Dans la banlieue nord, il s’arrêta à une station-service pour faire le plein d’air comprimé. Le pompiste, un gosse couvert d’acné géante, évita soigneusement de le regarder. Parfait.

Il suivit un moment la 91, prit la 17, puis s’engagea sur une petite départementale. Cinq kilomètres plus loin, il s’arrêta près d’un bosquet poussiéreux. Se regardant dans le rétroviseur, il enroula la bande autour de sa tête, en serrant le plus possible. Voilà, ca devrait tenir. Un oiseau piaillait sans relâche dans un orme qui paraissait en fort mauvais état.

Pas trop mal. S’il avait un moment à Portland, il s’achèterait une minerve.

Il posa les béquilles à côté de lui et repartit. Quarante minutes plus tard, il arrivait au périphérique de Portsmouth. Tout en guettant la sortie « Portland », il prit dans sa poche le bout de papier que Bradley lui avait laissé, et le déplia. Les caractères étaient soigneusement tracés au crayon, comme le font les autodidactes :

94 State Street, Portland

LA PORTE BLEUE, Chambres d’Hôtes

Elton & Virginia Parrakis

Richards releva les yeux. Un air-car jaune et noir de la police croisait lentement au-dessus de l’autoroute, en tandem avec un véhicule routier blindé. Ils s’attardèrent un moment à sa hauteur, puis s’éloignèrent, zigzaguant avec grâce entre les six files de voitures. Une patrouille de routine.

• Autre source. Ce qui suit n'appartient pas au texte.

(* ===== verification/NetFacts.v ===== *)
(** * The network card: facts

    The transmit ring is a queue: what is submitted reaches the wire once and in
    order as long as fewer than [TXDESCS] packets are outstanding, and the ring is
    stuck for good when they are [TXDESCS].  The receive ring hands the packets of
    the protocol to the reader and drops the others. *)
From S2P Require Import Prelude DList CString Sched Net.

(** ** Positions of a ring *)

Definition slot (h k : nat) : nat := ((h + k) mod 64)%nat.

Lemma slot_lt h k : (slot h k < 64)%nat.
Proof. by apply Nat.mod_upper_bound. Qed.
Lemma slot_0 h : (h < 64)%nat -> slot h 0 = h.
Proof. intros H. unfold slot. rewrite Nat.add_0_r. by apply Nat.mod_small. Qed.
Lemma slot_add h j k : slot (slot h j) k = slot h (j + k).
Proof. unfold slot. rewrite Nat.Div0.add_mod_idemp_l. f_equal. lia. Qed.
Lemma slot_full h : (h < 64)%nat -> slot h 64 = h.
Proof.
  intros H. unfold slot. rewrite <- (Nat.mod_small h 64) at 2 by done.
  replace (h + 64)%nat with (h + 1 * 64)%nat by lia. apply Nat.Div0.mod_add.
Qed.
Lemma slot_next h k : ((slot h k + 1) mod 64)%nat = slot h (k + 1).
Proof. apply (slot_add h k 1). Qed.
Lemma ring_slot_inj h j k : (j < 64)%nat -> (k < 64)%nat -> slot h j = slot h k -> j = k.
Proof.
  unfold slot. intros Hj Hk E.
  pose proof (Nat.div_mod_eq (h + j) 64). pose proof (Nat.div_mod_eq (h + k) 64). lia.
Qed.

Lemma ring_slot_inj_S h j k : (j < 64)%nat -> (k < 64)%nat -> slot h (1 + j) = slot h (1 + k) -> j = k.
Proof. rewrite <- !slot_add. apply ring_slot_inj. Qed.

Lemma at_idx_ok {A} (l : list A) i x s : l !! i = Some x -> at_idx l i s = Ok (x, s).
Proof. intros E. unfold at_idx, lift. by rewrite E. Qed.

(** ** The transmit ring *)

(** [q]: the packets between head and tail, oldest first. *)
Record tx_inv (s : net) (q : list (list Z)) : Prop := {
  ti_descs : length (tx_desc_array s) = TXDESCS;
  ti_bufs : length (tx_pkt_buffer s) = TXDESCS;
  ti_size : Forall (fun b => length b = Z.to_nat TX_PKT_SIZE) (tx_pkt_buffer s);
  ti_head : (TDH s < 64)%nat;
  ti_tail : TDT s = slot (TDH s) (length q);
  ti_room : (length q <= 64)%nat;
  ti_addr : forall i d, tx_desc_array s !! i = Some d -> tx_addr d = i;
  ti_full : forall k p, q !! k = Some p -> exists d b,
    tx_desc_array s !! slot (TDH s) k = Some d /\ tx_pkt_buffer s !! slot (TDH s) k = Some b /\
    tx_length d = Z.of_nat (length p) /\ take (length p) b = p /\
    tx_status d = 0 /\ Z.land (tx_cmd d) E1000_TXD_CMD_RS <> 0;
  ti_free : forall k d, (length q <= k < 64)%nat ->
    tx_desc_array s !! slot (TDH s) k = Some d -> Z.land (tx_status d) E1000_TXD_STAT_DD <> 0
}.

Pendant que les kilomètres défilaient, il ressentait un soulagement croissant, mêlé d’un indéfinissable regret. Il avait envie de rire et de vomir à la fois.

Compte à rebours...
052

Il atteignit Portland sans incident.

Aux abords de la ville, alors qu’il traversait la banlieue chic de Scarborough (villas opulentes, rues immaculées, écoles privées entourées de clôtures électrifiées), son assurance commença à l’abandonner. Ils pouvaient être n’importe où. Partout. Ou nulle part.

State Street se trouvait dans un quartier jadis respectable, aux immeubles solides mais décrépis, près d’un parc qui était devenu une vraie jungle ― rendez-vous, sans nul doute, des amoureux, des drogués et des mauvais garçons. Un quartier où l’on ne devait sortir la nuit qu’avec un chien policier en laisse, ou bien en bande.

Le 94 était une maison à la façade noircie, avec des volets à l’ancienne mode aux fenêtres. Il se gara à proximité et examina les environs.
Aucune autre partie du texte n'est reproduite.